Dikatakan, untuk memajukan pendidikan Alkhairaat dibutuhkan orang-orang yang pintar merasa. Bulan sebaliknya. Dengan begitu, cita-cita dan harapan organisasi ini akan terwujud.

Sebagai wujud kepedulian meningkatkan kinerja layanan pendidikan di Pondok Pesantren, dalam waktu dekat Pengda Alkhairaat Banggai akan membentuk tim percepatan pemulihan sekolah.
“Tim akan bekerja mencari solusi, dan menetapkan target yang akan dicapai,”ucapnya.
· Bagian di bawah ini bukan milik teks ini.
(** X19.  When [set_rate] returns, and what: for a target of at least
    24 Hz and at most 2^63, [set_rate] on a settable clock returns a
    rate exactly when the declared parent has a rate and that rate is
    not zero, and the rate returned is then the parent's rate [fin]
    (read before the call) over [ceil (fin / rate)]; the previous
    contents of CLKSEL and of the divider register do not matter. *)
Theorem set_rate_returns_iff clk rate s r :
  In clk npcm8xx_clks -> In clk.(id) settable_ids ->
  24 <= rate <= 2 ^ 63 ->
  (exists s1, set_rate clk.(id) rate s = Ret r s1) <->
  (exists fin, get_rate clk.(parent_id) s = Ret fin s /\ 0 < fin /\
               r = fin / ceil_div fin rate).
Proof.
  intros Hin Hset Hrate.
  destruct (settable_facts clk Hin Hset) as [p Hrow].
  pose proof (settable_parent_rate clk p s Hrow) as Hparent.
  split.
  - intros [s1 Hret].
    destruct (set_rate_ret_exact clk p rate s r s1 Hin Hset Hrow ltac:(lia) Hret)
      as (fin & Hpll & Hf & _ & Hr & _).
    exists fin. rewrite Hparent, Hpll. repeat split; [lia | exact Hr].
  - intros (fin & Hget & Hf & ->).
    rewrite Hparent in Hget. apply lift_opt_ret in Hget. destruct Hget as [Hpll _].
    pose proof (pll_rate_le _ _ _ Hpll) as Hfb.
    pose proof (ceil_div_fits fin rate Hfb ltac:(lia)) as Hfit.
    pose proof (ceil_div_pos fin rate Hf ltac:(lia)) as Hpos.
    assert (PLL_RATE_MAX < 2 ^ 63) as HB by reflexivity.
    rewrite (set_rate_eval clk p) by assumption. rewrite Hpll.
    destruct (Z.eqb_spec rate 0); [lia | ]. cbv zeta.
    rewrite (u64_small (fin + rate - 1)) by lia.
    fold (ceil_div fin rate). rewrite (u32_small (ceil_div fin rate)) by lia.
    destruct (Z.eqb_spec (ceil_div fin rate) 0); [lia | ].
    eexists. reflexivity.
Qed.

End Driver.

(** ** Examples

    The theorems at the numbering [sample_ids], and the inputs at which
    the code departs from the specification. *)

#[local] Existing Instance sample_ids.

Ltac pick := (left; reflexivity) + (right; pick).

Lemma get_rate_writes_nothing_witness :
  ids_wf = true /\
  ((exists v, get_rate CLK_APB2 sample_regs = Ret v sample_regs)
   \/ get_rate CLK_APB2 sample_regs = Undef).
Proof.
  split; [reflexivity | ].
  apply (proj2 (get_rate_writes_nothing (ids := sample_ids) eq_refl)).
Defined.

Lemma unmodeled_id_not_implemented_witness :
  ~ In CLK_SDHC readable_ids /\ ~ In CLK_AHB settable_ids /\
  get_rate CLK_SDHC sample_regs = Ret (2 ^ 64 - 38) sample_regs /\
  set_rate CLK_AHB 1000000 sample_regs = Ret (2 ^ 64 - 38) sample_regs.
Proof.
  assert (~ In CLK_SDHC readable_ids) as H1 by (cbn; lia).
  assert (~ In CLK_AHB settable_ids) as H2 by (cbn; lia).
  split; [exact H1 | ]. split; [exact H2 | ].
  destruct (unmodeled_id_not_implemented CLK_SDHC CLK_AHB 1000000 sample_regs H1 H2)
    as (Hg & Hs & _).
  split; [exact Hg | exact Hs].
Defined.

Lemma pll_rate_formula_witness :
  let pll0 := clk_row CLK_PLL0 CLK_REFCLK PLLCON0 NONE NONE NONE FIXED_SRC in
  let pll2div2 := clk_row CLK_PLL2DIV2 CLK_REFCLK PLLCON2 NONE NONE NONE
                          (Z.lor FIXED_SRC POST_DIV2) in
  ids_wf = true /\
  In pll0 npcm8xx_clks /\ In pll0.(id) pll_ids /\
  In pll2div2 npcm8xx_clks /\ In pll2div2.(id) pll_ids /\
  1 * 2 * 1 <> 0 /\
  get_rate CLK_PLL0 sample_regs = Ret 800000000 sample_regs /\
  get_rate CLK_PLL2DIV2 sample_regs = Ret 400000000 sample_regs.
Proof.
  intros pll0 pll2div2.
  assert (In pll0 npcm8xx_clks) as H0 by (cbn; pick).
  assert (In pll0.(id) pll_ids) as H0' by (cbn; pick).
  assert (In pll2div2 npcm8xx_clks) as H2 by (cbn; pick).
  assert (In pll2div2.(id) pll_ids) as H2' by (cbn; pick).
  assert (1 * 2 * 1 <> 0) as Hp by discriminate.
  split; [reflexivity | ].
  do 5 (split; [assumption | ]).
  split.
  - exact (proj1 (proj2 (proj2
             (pll_rate_formula (ids := sample_ids) eq_refl pll0 sample_regs H0 H0' Hp)))).
  - exact (proj1 (proj2 (proj2
             (pll_rate_formula (ids := sample_ids) eq_refl pll2div2 sample_regs H2 H2' Hp)))).
Defined.

Lemma pll_zero_divisor_undefined_witness :
  let pll0 := clk_row CLK_PLL0 CLK_REFCLK PLLCON0 NONE NONE NONE FIXED_SRC in
  ids_wf = true /\
  In pll0 npcm8xx_clks /\ In pll0.(id) pll_ids /\
  0 * 0 * 0 = 0 /\
  get_rate CLK_PLL0 zero_regs = Undef.
Proof.
  intros pll0.
  assert (In pll0 npcm8xx_clks) as H0 by (cbn; pick).
  assert (In pll0.(id) pll_ids) as H0' by (cbn; pick).
  split; [reflexivity | ].
  do 2 (split; [assumption | ]).
  split; [reflexivity | ].
  exact (proj2 (pll_zero_divisor_undefined (ids := sample_ids) eq_refl pll0 zero_regs H0 H0' eq_refl)).
Defined.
Sistem pun kata Habib akan dibuat lebih proporsional dan profesional, melalui pemanfaatan aplikasi pelaporan penyelenggaraan pendidikan.
“Semua aturan yang ditetapkan bersama harus dijalankan satu frekwensi sesuai kewenangan masing-masing, pengda Alkhairaat akan mengevaluasinya,”tandasnya.
Tidak hanya itu, iapun menginformasikan akan menghidupkan sejumlah unit usaha Pondok Pesantren. Salah satunya Koperasi Alkhairaat.

Usaha ini kata Habib, akan menopang roda pendidikan dilingkungan Pondok Pesantren.
“Layanan akses market ke para alumni kami sementara rancang melalui sebuah aplikasi,”pungkasnya. (NS)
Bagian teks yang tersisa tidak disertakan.